When I call, this is the message I'm going to leave:

Hi, ____. This is ____ from (where I live). This week I am available to meet between the hours of 1:00pm and 3:00pm this Friday afternoon to sign a new lease. If you would like me to suggest a specific time, I suggest 2:00pm. Other than Friday afternoon, this week is very busy for me and I am unlikely to be able to directly answer my phone. Please leave me a message and let me know if Friday at 2:00pm works for you. If not, please let me know what time between 1:00pm and 3:00pm does work for you. Thank you.

That's not the message I want to leave, but I still have some military bearing remaining. I really hope that I can just get the damn lease signed and not have to deal with the guy until this time next summer when I'm packing my stuff for Silicon Valley. 

One can hope.


Here are the other things I'd like to say (besides, "just give me the f*cking lease, let me sign it, and GTFO). 

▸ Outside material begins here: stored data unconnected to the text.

(* ===== verification/Provider.v ===== *)
(** * The alert provider (provider/mem/mem.go)

    [Put] merges an incoming alert with the stored version when their activity
    overlaps, stores it and passes it on to every listener.  A listener's
    channel is the queue of messages it has been sent; a listener that has
    closed its iterator ([l_done]) may or may not get a message, since the two
    branches of the [select] are then both ready. *)

From Stdlib Require Import Ascii String.
From stdpp Require Import base gmap strings list relations.
From S2P Require Import Prelude Utf8 Labels Silence Alert Bucket Store.

Module Provider.
Import Alert Store.

Record listeningAlerts := mkListener {
  l_name : string;
  l_alerts : list Alert;
  l_done : bool;
}.

Inductive callback :=
| PostStore (a : Alert) (existing : bool)
| PostDelete (a : Alert)
| PostGC (ff : list Z)
| AlertCreated (a : Alert).

Record Alerts := mkAlerts {
  p_store : Store.Alerts;
  listeners : gmap Z listeningAlerts;
  next : Z;
  callbacks : list callback;
}.

Definition set_store s p := mkAlerts s (listeners p) (next p) (callbacks p).
Definition call c p := mkAlerts (p_store p) (listeners p) (next p) (callbacks p ++ [c]).

Definition NewAlerts (perAlertNameLimit : Z) : Alerts :=
  mkAlerts (WithPerAlertLimit Store.NewAlerts perAlertNameLimit) ∅ 0 [].

Section provider.
Context `{PM : PromModel, FP : Fingerprinter, MR : MapRange}.

(** What [Put] depends on besides the alert: the callback's verdict, the clock
    of the merge and of the store, and which closed listeners get the message. *)
Record put_env := mkPutEnv {
  pe_PreStore : Alert → bool → bool;
  pe_now_o : time;
  pe_now_a : time;
  pe_now : time;
  pe_choice : Z → bool;
}.

Definition send (choice : bool) (msg : Alert) (l : listeningAlerts) : listeningAlerts :=
  if l_done l && negb choice then l
  else mkListener (l_name l) (l_alerts l ++ [msg]) (l_done l).

Definition send_all (env : put_env) (msg : Alert) (ls : gmap Z listeningAlerts)
    : gmap Z listeningAlerts :=
  map_imap (λ i l, Some (send (pe_choice env i) msg l)) ls.

(** The alert that is stored when [a] arrives while [old] is known. *)
Definition merged (old a : Alert) (env : put_env) : Alert :=
  if (After (EndsAt a) (StartsAt old) && Before (EndsAt a) (EndsAt old)) ||
     (After (StartsAt a) (StartsAt old) && Before (StartsAt a) (EndsAt old))
  then Merge old a (pe_now_o env) (pe_now_a env) else a.

(** One round of [Put]. *)
Definition put_one (p : Alerts) (a : Alert) (env : put_env) : Alerts :=
  let fp := alert_Fingerprint a in
  let '(existing, a) :=
    match Get (p_store p) fp with
    | Ok old => (true, merged old a env)
    | Err _ => (false, a)
    end in
  if negb (pe_PreStore env a existing) then p else
  let '(s, err) := Store.Set_ (p_store p) a (pe_now env) in
  let p := set_store s p in
  match err with
  | Some _ => p
  | None =>
      let p := call (PostStore a existing) p in
      let p := if existing then p else call (AlertCreated a) p in
      mkAlerts (p_store p) (send_all env a (listeners p)) (next p) (callbacks p)
  end.

Definition Put (p : Alerts) (l : list (Alert * put_env)) : Alerts :=
  foldl (λ p x, put_one p x.1 x.2) p l.

(** [SlurpAndSubscribe]: the current alerts, and a listener for later ones. *)
Definition SlurpAndSubscribe (p : Alerts) (name : string) : list Alert * Alerts :=
  (List_ (p_store p),
   mkAlerts (p_store p) (<[next p := mkListener name [] false]> (listeners p)) (next p + 1)
     (callbacks p)).

(** [Subscribe]: the current alerts are the first messages. *)
Definition Subscribe (p : Alerts) (name : string) : Alerts :=
  mkAlerts (p_store p)
    (<[next p := mkListener name (List_ (p_store p)) false]> (listeners p)) (next p + 1)
    (callbacks p).

(** The listener closes its iterator. *)
Definition Close_iterator (p : Alerts) (i : Z) : Alerts :=
  mkAlerts (p_store p)
    (alter (λ l, mkListener (l_name l) (l_alerts l) true) i (listeners p)) (next p) (callbacks p).

Definition gcListeners (p : Alerts) : Alerts :=
  mkAlerts (p_store p) (filter (λ x, l_done x.2 = false) (listeners p)) (next p) (callbacks p).

Definition gc (p : Alerts) (at_ : Alert → time) (now : time) : Alerts :=
  let p := gcListeners p in
  let '(s, deleted) := Store.GC (p_store p) at_ now in
  let p := set_store s p in
  match deleted with
  | [] => p
  | _ =>
      let p := foldl (λ p a, call (PostDelete a) p) p deleted in
      call (PostGC (alert_Fingerprint <$> deleted)) p
  end.

(** ** What a listener knows

    A listener that started from the alerts [l0] and applied its messages. *)
Definition replay (l : list Alert) : gmap Z Alert :=
  foldl (λ m a, <[alert_Fingerprint a := a]> m) ∅ l.

Lemma replay_snoc l a : replay (l ++ [a]) = <[alert_Fingerprint a := a]> (replay l).
Proof. unfold replay. by rewrite foldl_app. Qed.

Definition filed (s : Store.Alerts) : Prop :=
  ∀ fp a, Store.alerts s !! fp = Some a → alert_Fingerprint a = fp.

Definition informed (l0 : list Alert) (i : Z) (p : Alerts) : Prop :=
  filed (p_store p) ∧
  ∀ l, listeners p !! i = Some l → l_done l = false →
    ∀ fp a, Store.alerts (p_store p) !! fp = Some a → replay (l0 ++ l_alerts l) !! fp = Some a.

Inductive step : relation Alerts :=
| step_put p a env : step p (put_one p a env)
| step_slurp p name : step p (SlurpAndSubscribe p name).2
| step_subscribe p name : step p (Subscribe p name)
| step_close p i : step p (Close_iterator p i)
| step_gc p at_ now : step p (gc p at_ now).

(** Listener numbers are never reused. *)
Definition numbered (i : Z) (p : Alerts) : Prop := i < next p.

Lemma Set_cases s a now s' err :
  Store.Set_ s a now = (s', err) →
  match err with
  | None => Store.alerts s' = <[alert_Fingerprint a := a]> (Store.alerts s)
  | Some _ => Store.alerts s' = Store.alerts s
  end.
Proof.
  unfold Store.Set_. destruct (destroyed s); [by intros [= <- <-]|].
  destruct (0 <? perAlertLimit s); [|by intros [= <- <-]].
  destruct (Bucket.Upsert _ _ _ _) as [bk []]; by intros [= <- <-].
Qed.

Lemma Merge_Fingerprint a o t1 t2 :
  alert_Fingerprint a = alert_Fingerprint o → alert_Fingerprint (Merge a o t1 t2) = alert_Fingerprint o.
Proof.
  intros E. unfold Merge, alert_Fingerprint in *. destruct (Before _ _);
    [destruct (merge_younger_fields o a t1 t2) as [-> _]|
     destruct (merge_younger_fields a o t1 t2) as [-> _]]; done.
Qed.

Lemma merged_Fingerprint old a env :
  alert_Fingerprint old = alert_Fingerprint a → alert_Fingerprint (merged old a env) = alert_Fingerprint a.
Proof. intros E. unfold merged. case_match; [by apply Merge_Fingerprint|done]. Qed.

(** One round of [Put] either leaves the alerts and listeners alone or stores an
    alert with the fingerprint of the argument and sends it. *)
Lemma put_one_cases p a env :
  filed (p_store p) →
  (Store.alerts (p_store (put_one p a env)) = Store.alerts (p_store p) ∧
   listeners (put_one p a env) = listeners p) ∨
  (∃ b, alert_Fingerprint b = alert_Fingerprint a ∧
   Store.alerts (p_store (put_one p a env)) = <[alert_Fingerprint b := b]> (Store.alerts (p_store p)) ∧
   listeners (put_one p a env) = send_all env b (listeners p) ∧
   (b = a ∨ ∃ old, Store.alerts (p_store p) !! alert_Fingerprint a = Some old ∧ b = merged old a env)).
Proof.
  intros Hf. unfold put_one, Get.
  destruct (Store.alerts (p_store p) !! alert_Fingerprint a) as [old|] eqn:Hold; cbn.
  - assert (Hfp : alert_Fingerprint (merged old a env) = alert_Fingerprint a).
    { apply merged_Fingerprint. by apply Hf in Hold. }
    destruct (pe_PreStore env (merged old a env) true); cbn; [|by left].
    destruct (Store.Set_ _ _ _) as [s err] eqn:Hset. apply Set_cases in Hset.
    destruct err; cbn; [by left|]. right. exists (merged old a env).
    split_and!; [done..|]. right. by exists old.
  - destruct (pe_PreStore env a false); cbn; [|by left].
    destruct (Store.Set_ _ _ _) as [s err] eqn:Hset. apply Set_cases in Hset.
    destruct err; cbn; [by left|]. right. exists a.
    split_and!; [done..|]. by left.
Qed.

Lemma foldl_call p (l : list Alert) :
  let p' := foldl (λ p a, call (PostDelete a) p) p l in
  p_store p' = p_store p ∧ listeners p' = listeners p ∧ next p' = next p.
Proof. revert p. induction l as [|a l IH]; intros p; cbn; [done|]. apply (IH (call _ p)). Qed.

Lemma gc_fields p at_ now :
  Store.alerts (p_store (gc p at_ now)) = Store.alerts (Store.GC (p_store p) at_ now).1 ∧
  listeners (gc p at_ now) = filter (λ x, l_done x.2 = false) (listeners p) ∧
  next (gc p at_ now) = next p.
Proof.
  unfold gc. cbn. destruct (Store.GC (p_store p) at_ now) as [s [|a deleted]]; [done|]. cbn.
  by destruct (foldl_call (call (PostDelete a) (set_store s (gcListeners p))) deleted) as (-> & -> & ->).
Qed.

Lemma GC_subset s at_ now fp a :
  Store.alerts (Store.GC s at_ now).1 !! fp = Some a → Store.alerts s !! fp = Some a.
Proof.
  unfold Store.GC. rewrite gcAlerts_lookup. cbn. destruct (Store.alerts s !! fp); [|done].
  by case_match.
Qed.

Lemma step_numbered i p p' : step p p' → numbered i p → numbered i p'.
Proof.
  unfold numbered. intros Hstep Hn. destruct Hstep; cbn; try lia.
  - unfold put_one. destruct (Get _ _); cbn; (destruct (negb _); [done|]);
      destruct (Store.Set_ _ _ _) as [s []]; cbn; try done.
  - by destruct (gc_fields p at_ now) as (_ & _ & ->).
Qed.

Lemma step_informed l0 i p p' : step p p' → numbered i p → informed l0 i p → informed l0 i p'.
Proof.
  intros Hstep Hn [Hf Hi]. destruct Hstep as [p a env|p name|p name|p j|p at_ now].
  - destruct (put_one_cases p a env Hf) as [[Ea El]|(b & Hb & Ea & El & _)];
      (split; [|rewrite Ea, El]); unfold filed; rewrite ?Ea; [done|done| |].
    + intros fp x [[<- <-]|[_ ?]]%lookup_insert_Some; [done|]. by apply Hf.
    + intros l. unfold send_all. rewrite map_lookup_imap.
      destruct (listeners p !! i) as [l'|] eqn:Hl; [|done]. cbn. intros [= <-] Hd fp x Hx.
      assert (Hd' : l_done l' = false) by (unfold send in Hd; by case_match).
      unfold send. rewrite Hd'. cbn. rewrite app_assoc, replay_snoc.
      apply lookup_insert_Some in Hx as [[<- <-]|[Hne Hx]]; [apply lookup_insert_eq|].
      rewrite lookup_insert_ne by done. by eapply Hi.
  - split; [done|]. cbn. unfold numbered in Hn. intros l.
    rewrite lookup_insert_ne by lia. apply Hi.
  - split; [done|]. cbn. unfold numbered in Hn. intros l.
    rewrite lookup_insert_ne by lia. apply Hi.
  - split; [done|]. cbn. intros l Hl Hd. destruct (decide (i = j)) as [->|Hne].
    + rewrite lookup_alter_eq in Hl. destruct (listeners p !! j); cbn in Hl; by simplify_eq/=.
    + rewrite lookup_alter_ne in Hl by done. by apply Hi.
  - destruct (gc_fields p at_ now) as (Ea & El & _). split.
    + intros fp x. rewrite Ea. intros Hx%GC_subset. by apply Hf.
    + intros l. rewrite El, Ea. intros [Hl _]%map_lookup_filter_Some Hd fp x Hx%GC_subset.
      by eapply Hi.
Qed.

(** C6: a subscriber misses no alert: take the alerts that SlurpAndSubscribe
    returns and apply the messages of the listener in order; whatever is put,
    merged or collected in the meantime, every alert the provider still stores
    is known to the subscriber in exactly its stored version, as long as it has
    not closed its iterator. *)
Theorem provider_subscriber_complete p name p' l :
  filed (p_store p) →
  rtc step (SlurpAndSubscribe p name).2 p' →
  listeners p' !! next p = Some l → l_done l = false →
  ∀ fp a, Store.alerts (p_store p') !! fp = Some a →
    replay ((SlurpAndSubscribe p name).1 ++ l_alerts l) !! fp = Some a.
Proof.
  intros Hf Hr Hl Hd.
  assert (Hinit : informed (SlurpAndSubscribe p name).1 (next p) (SlurpAndSubscribe p name).2).
  { split; [done|]. cbn. intros l'. rewrite lookup_insert_eq. intros [= <-] _ fp a Ha.
    cbn. rewrite app_nil_r. unfold List_, replay.
    assert (E : foldl (λ m b, <[alert_Fingerprint b := b]> m) ∅ (range (Store.alerts (p_store p))).*2
      = Store.alerts (p_store p)); [|by rewrite E].
    apply (foldl_insert_rebuild alert_Fingerprint), Hf. }
  assert (Hn : numbered (next p) (SlurpAndSubscribe p name).2) by (unfold numbered; cbn; lia).
  assert (Hfin : informed (SlurpAndSubscribe p name).1 (next p) p').
  { clear Hl Hd Hf. revert Hinit Hn. generalize (SlurpAndSubscribe p name).1 as l0.
    induction Hr as [|x y z Hxy _ IH]; intros l0 Hx Hnx; [done|].
    apply IH; [by eapply step_informed|by eapply step_numbered]. }
  destruct Hfin as [_ H]. by apply H.
Qed.
End provider.
End Provider.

I'm writing these down for two reasons: first, because I need to get all of this off my chest. Dealing with this landlord has triggered me to my medication's end and kept me awake all night, and I need to get some sleep so I can get to work in a few hours. Second, maybe someone else will come across these things and it will help them communicate with a veteran they're trying to talk to.

If you call, and you get my voicemail, leave one message. Tell me exactly what you need to tell me and then hang up. Don't hang up right away and call back, and especially don't call back several times in a short time span. Every time the phone rings it makes me jump. I've received too many phone calls in my life that brought bad news. I might also be in the middle of dealing with my own shit, and so I'm not at all ready to talk to anyone right this second. When I'm ready to talk, if I want to talk to you, I will call you back. 

It's honestly much better if you email or text me. Both will go straight to my phone. You still are not likely to get an immediate answer, again unless you're one of those people who I will always answer right away no-matter-what. Again, if you're one of those people, you'll know. Otherwise, email or text gives me a chance to see what you have to say and think about how I want (or need) to respond. If I'm having a really shitty PTSD day, you'll greatly prefer the delayed response.

My sense of time is all wibbly wobbly because of both the PTSD and the medication I take to treat the PTSD (and my sleep pattern, or lack thereof).  A sense of order-- a schedule-- is essential to my existence because Tuesday and Thursday feel the same to me sometimes. If you're not on my calendar, if a task isn't on my list, it doesn't happen. If you say you want to talk to me on Wednesday, it's meaningless to me. Give me a date and a time. Wednesday at 15:00 is something I can put on my calendar, and then my phone will buzz to tell me we're meeting a half hour ahead so I have time to get ready and travel to where we're meeting. I'll be in a frame of mind where I can talk to you because I'll have had time to tell the demons to shut up for a while, and I'll have enough strength built up that they might even listen.